▶ **Exercise brief**: Copy out each line of the listing below that contains the word "JsonConfigs".

▶ **Records shown**:
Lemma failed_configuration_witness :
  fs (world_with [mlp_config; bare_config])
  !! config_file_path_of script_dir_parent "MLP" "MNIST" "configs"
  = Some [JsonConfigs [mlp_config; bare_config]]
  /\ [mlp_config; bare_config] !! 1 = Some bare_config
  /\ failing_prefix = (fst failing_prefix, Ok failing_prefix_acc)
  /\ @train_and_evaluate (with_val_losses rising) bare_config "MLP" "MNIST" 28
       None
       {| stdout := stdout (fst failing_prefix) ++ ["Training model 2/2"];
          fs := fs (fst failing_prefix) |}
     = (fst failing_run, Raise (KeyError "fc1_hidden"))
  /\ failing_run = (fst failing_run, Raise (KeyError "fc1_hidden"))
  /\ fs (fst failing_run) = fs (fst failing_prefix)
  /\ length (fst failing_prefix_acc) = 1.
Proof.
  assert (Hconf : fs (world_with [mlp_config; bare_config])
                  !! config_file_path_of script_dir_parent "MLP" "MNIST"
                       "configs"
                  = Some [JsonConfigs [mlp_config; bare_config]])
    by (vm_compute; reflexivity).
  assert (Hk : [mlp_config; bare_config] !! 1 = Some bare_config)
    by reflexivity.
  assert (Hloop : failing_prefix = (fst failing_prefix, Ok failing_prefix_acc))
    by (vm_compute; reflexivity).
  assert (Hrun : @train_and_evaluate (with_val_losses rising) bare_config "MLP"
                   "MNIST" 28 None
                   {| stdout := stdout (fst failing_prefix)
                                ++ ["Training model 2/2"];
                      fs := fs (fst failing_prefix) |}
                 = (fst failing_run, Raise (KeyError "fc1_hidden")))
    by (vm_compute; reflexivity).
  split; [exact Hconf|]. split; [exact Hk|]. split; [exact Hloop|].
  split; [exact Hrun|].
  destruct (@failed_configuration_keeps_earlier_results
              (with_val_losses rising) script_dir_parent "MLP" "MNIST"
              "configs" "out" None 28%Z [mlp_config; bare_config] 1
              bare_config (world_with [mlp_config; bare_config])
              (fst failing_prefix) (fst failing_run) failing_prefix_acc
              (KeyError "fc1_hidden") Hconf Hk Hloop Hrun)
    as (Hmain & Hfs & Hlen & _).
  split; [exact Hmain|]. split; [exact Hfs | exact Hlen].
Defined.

▶ **Answer to this exercise**:
  = Some [JsonConfigs [mlp_config; bare_config]]
                  = Some [JsonConfigs [mlp_config; bare_config]])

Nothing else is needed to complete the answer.